* Stored data:
• • • • •

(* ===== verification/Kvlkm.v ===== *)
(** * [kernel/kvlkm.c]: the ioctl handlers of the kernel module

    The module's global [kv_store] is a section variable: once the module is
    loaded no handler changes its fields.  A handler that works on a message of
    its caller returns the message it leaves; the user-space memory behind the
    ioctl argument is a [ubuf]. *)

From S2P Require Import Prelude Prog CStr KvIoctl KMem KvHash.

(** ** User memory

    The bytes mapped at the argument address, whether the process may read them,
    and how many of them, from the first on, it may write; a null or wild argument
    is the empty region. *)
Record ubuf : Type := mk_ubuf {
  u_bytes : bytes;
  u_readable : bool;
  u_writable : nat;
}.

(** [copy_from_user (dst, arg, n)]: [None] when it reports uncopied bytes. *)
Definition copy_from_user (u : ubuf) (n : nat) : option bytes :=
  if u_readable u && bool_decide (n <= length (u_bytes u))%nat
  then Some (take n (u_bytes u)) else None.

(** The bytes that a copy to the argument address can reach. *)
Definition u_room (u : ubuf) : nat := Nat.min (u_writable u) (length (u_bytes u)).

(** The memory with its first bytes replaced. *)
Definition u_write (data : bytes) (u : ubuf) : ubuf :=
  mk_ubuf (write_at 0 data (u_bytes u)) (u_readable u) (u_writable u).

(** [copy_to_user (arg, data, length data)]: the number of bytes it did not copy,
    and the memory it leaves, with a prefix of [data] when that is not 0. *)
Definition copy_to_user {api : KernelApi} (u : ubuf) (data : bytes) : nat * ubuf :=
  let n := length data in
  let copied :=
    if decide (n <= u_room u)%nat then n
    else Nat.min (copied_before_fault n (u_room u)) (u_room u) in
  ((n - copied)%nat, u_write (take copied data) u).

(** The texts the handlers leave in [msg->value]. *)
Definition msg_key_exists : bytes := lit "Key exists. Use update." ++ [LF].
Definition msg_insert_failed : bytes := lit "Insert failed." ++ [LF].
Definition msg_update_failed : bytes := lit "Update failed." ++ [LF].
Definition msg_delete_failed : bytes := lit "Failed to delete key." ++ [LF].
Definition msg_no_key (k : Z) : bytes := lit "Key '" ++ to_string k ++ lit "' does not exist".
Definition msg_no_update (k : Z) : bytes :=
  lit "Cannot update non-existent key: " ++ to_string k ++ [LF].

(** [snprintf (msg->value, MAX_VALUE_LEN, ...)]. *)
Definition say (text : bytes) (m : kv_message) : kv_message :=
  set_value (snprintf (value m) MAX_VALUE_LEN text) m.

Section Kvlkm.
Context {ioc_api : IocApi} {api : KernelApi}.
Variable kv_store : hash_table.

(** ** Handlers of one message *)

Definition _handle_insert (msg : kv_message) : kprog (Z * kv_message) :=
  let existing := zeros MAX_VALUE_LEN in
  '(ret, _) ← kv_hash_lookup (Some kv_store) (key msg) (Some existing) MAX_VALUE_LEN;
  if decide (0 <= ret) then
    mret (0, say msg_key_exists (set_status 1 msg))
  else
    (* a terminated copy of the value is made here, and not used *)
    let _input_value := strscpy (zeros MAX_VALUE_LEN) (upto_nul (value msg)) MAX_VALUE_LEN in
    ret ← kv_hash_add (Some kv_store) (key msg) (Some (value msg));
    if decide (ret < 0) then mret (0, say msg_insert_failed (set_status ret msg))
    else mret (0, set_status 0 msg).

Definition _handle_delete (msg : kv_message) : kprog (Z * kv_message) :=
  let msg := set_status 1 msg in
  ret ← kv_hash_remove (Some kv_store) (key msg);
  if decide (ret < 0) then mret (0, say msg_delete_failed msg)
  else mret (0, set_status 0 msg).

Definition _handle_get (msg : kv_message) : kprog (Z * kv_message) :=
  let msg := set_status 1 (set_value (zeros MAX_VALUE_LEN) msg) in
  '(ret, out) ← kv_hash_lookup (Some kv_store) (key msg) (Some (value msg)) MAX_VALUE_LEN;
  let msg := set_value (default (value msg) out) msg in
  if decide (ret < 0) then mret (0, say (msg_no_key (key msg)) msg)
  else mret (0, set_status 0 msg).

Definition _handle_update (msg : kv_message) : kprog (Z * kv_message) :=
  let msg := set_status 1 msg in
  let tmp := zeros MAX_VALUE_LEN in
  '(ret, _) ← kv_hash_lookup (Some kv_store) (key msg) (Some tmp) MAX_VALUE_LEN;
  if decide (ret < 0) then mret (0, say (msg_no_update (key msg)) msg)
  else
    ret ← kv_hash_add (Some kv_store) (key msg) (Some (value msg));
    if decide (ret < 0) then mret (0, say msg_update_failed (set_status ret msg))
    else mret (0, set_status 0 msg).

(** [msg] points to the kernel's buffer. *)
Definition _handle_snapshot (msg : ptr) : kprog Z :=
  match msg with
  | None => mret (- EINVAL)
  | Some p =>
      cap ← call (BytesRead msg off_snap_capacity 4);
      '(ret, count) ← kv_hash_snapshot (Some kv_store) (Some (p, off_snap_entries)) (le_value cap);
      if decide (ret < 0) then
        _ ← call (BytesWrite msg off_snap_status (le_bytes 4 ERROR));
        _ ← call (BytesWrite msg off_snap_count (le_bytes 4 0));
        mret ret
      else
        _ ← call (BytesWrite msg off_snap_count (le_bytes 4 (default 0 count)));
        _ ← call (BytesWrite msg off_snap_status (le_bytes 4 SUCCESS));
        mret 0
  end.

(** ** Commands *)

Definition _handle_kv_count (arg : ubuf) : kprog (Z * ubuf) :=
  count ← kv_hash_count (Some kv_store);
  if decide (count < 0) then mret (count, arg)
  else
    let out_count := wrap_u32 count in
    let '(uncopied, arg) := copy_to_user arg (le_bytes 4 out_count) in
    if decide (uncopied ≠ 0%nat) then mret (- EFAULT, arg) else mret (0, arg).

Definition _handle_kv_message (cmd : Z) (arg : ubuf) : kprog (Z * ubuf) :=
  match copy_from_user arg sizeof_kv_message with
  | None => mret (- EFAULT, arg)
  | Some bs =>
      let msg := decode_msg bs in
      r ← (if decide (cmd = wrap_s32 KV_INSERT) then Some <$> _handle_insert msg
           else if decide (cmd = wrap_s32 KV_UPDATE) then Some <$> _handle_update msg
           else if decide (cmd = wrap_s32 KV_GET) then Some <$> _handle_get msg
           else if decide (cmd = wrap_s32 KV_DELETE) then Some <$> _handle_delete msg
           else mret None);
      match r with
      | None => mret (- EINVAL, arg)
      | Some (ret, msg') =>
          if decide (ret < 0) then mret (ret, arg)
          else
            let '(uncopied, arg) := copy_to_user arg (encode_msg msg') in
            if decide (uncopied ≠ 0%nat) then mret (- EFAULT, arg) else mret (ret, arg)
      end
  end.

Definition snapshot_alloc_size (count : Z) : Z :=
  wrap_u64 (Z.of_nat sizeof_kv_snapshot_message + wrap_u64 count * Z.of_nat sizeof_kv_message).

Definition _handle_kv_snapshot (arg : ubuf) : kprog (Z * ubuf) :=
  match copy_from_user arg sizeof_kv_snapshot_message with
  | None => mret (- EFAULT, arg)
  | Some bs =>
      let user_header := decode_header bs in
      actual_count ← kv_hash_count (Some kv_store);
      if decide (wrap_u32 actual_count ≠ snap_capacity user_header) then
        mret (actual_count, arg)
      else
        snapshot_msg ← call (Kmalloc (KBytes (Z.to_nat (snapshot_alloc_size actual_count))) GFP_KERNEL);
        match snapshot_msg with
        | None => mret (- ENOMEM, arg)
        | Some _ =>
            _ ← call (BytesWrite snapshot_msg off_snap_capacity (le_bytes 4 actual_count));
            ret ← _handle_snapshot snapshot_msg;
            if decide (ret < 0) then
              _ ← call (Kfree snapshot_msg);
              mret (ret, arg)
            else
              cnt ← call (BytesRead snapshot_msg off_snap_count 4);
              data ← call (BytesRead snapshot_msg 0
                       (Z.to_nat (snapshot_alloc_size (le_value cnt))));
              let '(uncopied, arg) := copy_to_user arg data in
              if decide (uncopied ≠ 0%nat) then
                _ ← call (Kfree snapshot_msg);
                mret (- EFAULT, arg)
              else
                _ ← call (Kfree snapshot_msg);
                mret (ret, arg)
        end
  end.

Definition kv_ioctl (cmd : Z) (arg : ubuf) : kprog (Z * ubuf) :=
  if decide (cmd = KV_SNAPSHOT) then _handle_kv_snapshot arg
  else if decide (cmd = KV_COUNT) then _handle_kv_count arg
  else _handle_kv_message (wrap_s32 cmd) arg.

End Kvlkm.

• • • • •

* What is expected: Output exactly the lines of the records from the first through the one bearing "then Some (take n (u_bytes u)) else None.", both ends included.

* Task solution:
(* ===== verification/Kvlkm.v ===== *)
(** * [kernel/kvlkm.c]: the ioctl handlers of the kernel module

    The module's global [kv_store] is a section variable: once the module is
    loaded no handler changes its fields.  A handler that works on a message of
    its caller returns the message it leaves; the user-space memory behind the
    ioctl argument is a [ubuf]. *)

From S2P Require Import Prelude Prog CStr KvIoctl KMem KvHash.

(** ** User memory

    The bytes mapped at the argument address, whether the process may read them,
    and how many of them, from the first on, it may write; a null or wild argument
    is the empty region. *)
Record ubuf : Type := mk_ubuf {
  u_bytes : bytes;
  u_readable : bool;
  u_writable : nat;
}.

(** [copy_from_user (dst, arg, n)]: [None] when it reports uncopied bytes. *)
Definition copy_from_user (u : ubuf) (n : nat) : option bytes :=
  if u_readable u && bool_decide (n <= length (u_bytes u))%nat
  then Some (take n (u_bytes u)) else None.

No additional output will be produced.